■ What the task asks
Look through the data below for the line with "h :: idle =>" and the line with "[k]; sp_woken := sp_woken p;", then output those two and all lines in between, exactly as written.

■ Information supplied
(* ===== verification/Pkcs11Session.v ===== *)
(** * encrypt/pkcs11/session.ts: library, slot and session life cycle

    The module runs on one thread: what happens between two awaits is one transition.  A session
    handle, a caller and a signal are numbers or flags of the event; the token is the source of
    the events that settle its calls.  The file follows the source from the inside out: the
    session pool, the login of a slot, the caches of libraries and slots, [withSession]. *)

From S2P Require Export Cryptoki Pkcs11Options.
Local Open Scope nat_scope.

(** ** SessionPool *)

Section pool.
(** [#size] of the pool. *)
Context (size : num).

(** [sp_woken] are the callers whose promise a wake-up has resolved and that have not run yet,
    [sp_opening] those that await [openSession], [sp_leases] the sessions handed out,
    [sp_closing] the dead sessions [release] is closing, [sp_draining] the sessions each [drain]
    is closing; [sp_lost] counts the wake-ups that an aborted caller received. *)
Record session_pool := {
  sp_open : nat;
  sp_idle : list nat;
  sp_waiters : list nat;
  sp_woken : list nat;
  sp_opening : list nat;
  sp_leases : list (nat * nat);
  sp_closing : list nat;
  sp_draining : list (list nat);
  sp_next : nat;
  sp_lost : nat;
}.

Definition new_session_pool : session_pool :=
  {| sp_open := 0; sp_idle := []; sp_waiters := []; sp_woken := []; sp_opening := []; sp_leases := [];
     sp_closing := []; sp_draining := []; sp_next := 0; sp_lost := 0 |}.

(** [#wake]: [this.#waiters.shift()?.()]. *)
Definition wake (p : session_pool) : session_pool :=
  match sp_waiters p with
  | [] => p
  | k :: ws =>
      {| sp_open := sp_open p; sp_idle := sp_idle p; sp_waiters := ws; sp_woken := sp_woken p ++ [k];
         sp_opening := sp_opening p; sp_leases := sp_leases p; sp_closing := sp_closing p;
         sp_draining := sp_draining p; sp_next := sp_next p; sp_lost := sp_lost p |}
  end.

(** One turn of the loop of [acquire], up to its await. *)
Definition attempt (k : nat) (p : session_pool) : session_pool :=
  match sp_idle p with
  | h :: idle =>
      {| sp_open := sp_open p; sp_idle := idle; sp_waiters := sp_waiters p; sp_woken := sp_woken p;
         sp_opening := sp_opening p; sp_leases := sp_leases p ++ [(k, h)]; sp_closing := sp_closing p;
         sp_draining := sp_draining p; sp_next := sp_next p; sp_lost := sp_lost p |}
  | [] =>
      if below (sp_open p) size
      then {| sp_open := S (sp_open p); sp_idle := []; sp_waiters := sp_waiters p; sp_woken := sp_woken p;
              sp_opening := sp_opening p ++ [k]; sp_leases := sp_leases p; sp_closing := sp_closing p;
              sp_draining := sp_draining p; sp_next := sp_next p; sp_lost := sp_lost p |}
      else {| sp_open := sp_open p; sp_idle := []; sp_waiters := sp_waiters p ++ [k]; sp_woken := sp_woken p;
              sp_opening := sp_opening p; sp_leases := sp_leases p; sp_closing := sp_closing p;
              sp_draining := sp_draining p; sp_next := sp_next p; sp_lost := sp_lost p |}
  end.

==

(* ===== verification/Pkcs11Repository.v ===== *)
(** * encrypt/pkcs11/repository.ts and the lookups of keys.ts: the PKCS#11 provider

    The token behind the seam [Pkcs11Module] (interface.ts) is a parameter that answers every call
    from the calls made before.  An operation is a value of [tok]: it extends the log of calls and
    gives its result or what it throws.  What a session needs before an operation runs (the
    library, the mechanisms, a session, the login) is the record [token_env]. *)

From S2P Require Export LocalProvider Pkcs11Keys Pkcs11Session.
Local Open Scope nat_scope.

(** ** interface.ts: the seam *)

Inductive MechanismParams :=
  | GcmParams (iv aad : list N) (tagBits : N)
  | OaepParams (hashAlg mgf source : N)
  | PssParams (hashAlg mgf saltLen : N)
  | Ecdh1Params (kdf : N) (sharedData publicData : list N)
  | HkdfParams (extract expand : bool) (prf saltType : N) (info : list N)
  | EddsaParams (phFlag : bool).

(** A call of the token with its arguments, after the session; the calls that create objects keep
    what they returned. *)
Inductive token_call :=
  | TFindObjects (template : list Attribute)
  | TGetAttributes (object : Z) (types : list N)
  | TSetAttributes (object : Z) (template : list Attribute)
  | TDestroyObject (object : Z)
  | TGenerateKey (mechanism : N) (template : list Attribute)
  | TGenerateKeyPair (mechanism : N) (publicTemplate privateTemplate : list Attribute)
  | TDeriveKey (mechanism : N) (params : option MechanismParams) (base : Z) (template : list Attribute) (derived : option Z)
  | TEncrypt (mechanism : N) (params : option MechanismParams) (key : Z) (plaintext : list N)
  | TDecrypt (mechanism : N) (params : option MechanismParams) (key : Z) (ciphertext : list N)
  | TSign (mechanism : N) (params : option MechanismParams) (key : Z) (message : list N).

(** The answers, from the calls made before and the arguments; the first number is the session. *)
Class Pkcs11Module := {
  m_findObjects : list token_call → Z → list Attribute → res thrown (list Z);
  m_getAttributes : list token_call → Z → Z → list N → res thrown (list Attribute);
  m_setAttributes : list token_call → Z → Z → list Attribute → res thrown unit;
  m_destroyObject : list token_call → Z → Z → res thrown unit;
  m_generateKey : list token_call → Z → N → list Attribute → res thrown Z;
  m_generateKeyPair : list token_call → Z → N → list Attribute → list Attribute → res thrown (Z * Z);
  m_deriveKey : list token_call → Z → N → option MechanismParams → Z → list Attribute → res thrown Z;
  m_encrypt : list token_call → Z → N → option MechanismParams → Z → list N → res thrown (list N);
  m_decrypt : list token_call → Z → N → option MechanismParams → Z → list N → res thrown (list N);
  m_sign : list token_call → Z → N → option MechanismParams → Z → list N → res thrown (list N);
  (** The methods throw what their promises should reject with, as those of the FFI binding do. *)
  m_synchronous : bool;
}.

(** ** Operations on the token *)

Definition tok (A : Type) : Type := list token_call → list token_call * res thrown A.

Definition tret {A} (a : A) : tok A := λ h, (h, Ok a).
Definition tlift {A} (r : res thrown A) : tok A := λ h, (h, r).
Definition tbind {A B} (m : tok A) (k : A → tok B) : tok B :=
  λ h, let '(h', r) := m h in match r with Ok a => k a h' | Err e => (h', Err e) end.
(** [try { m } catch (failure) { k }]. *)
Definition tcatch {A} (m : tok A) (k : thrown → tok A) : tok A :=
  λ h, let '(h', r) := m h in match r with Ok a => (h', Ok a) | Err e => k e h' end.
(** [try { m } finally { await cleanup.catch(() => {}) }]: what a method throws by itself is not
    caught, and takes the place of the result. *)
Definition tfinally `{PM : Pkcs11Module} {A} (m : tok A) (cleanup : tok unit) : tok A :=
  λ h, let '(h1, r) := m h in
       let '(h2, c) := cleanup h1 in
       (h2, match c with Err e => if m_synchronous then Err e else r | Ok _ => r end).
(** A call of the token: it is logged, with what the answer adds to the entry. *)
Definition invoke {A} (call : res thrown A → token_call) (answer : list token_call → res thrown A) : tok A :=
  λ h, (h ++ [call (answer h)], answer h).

■ Solution to this task
  | h :: idle =>
      {| sp_open := sp_open p; sp_idle := idle; sp_waiters := sp_waiters p; sp_woken := sp_woken p;
         sp_opening := sp_opening p; sp_leases := sp_leases p ++ [(k, h)]; sp_closing := sp_closing p;
         sp_draining := sp_draining p; sp_next := sp_next p; sp_lost := sp_lost p |}
  | [] =>
      if below (sp_open p) size
      then {| sp_open := S (sp_open p); sp_idle := []; sp_waiters := sp_waiters p; sp_woken := sp_woken p;
              sp_opening := sp_opening p ++ [k]; sp_leases := sp_leases p; sp_closing := sp_closing p;
              sp_draining := sp_draining p; sp_next := sp_next p; sp_lost := sp_lost p |}
      else {| sp_open := sp_open p; sp_idle := []; sp_waiters := sp_waiters p ++ [k]; sp_woken := sp_woken p;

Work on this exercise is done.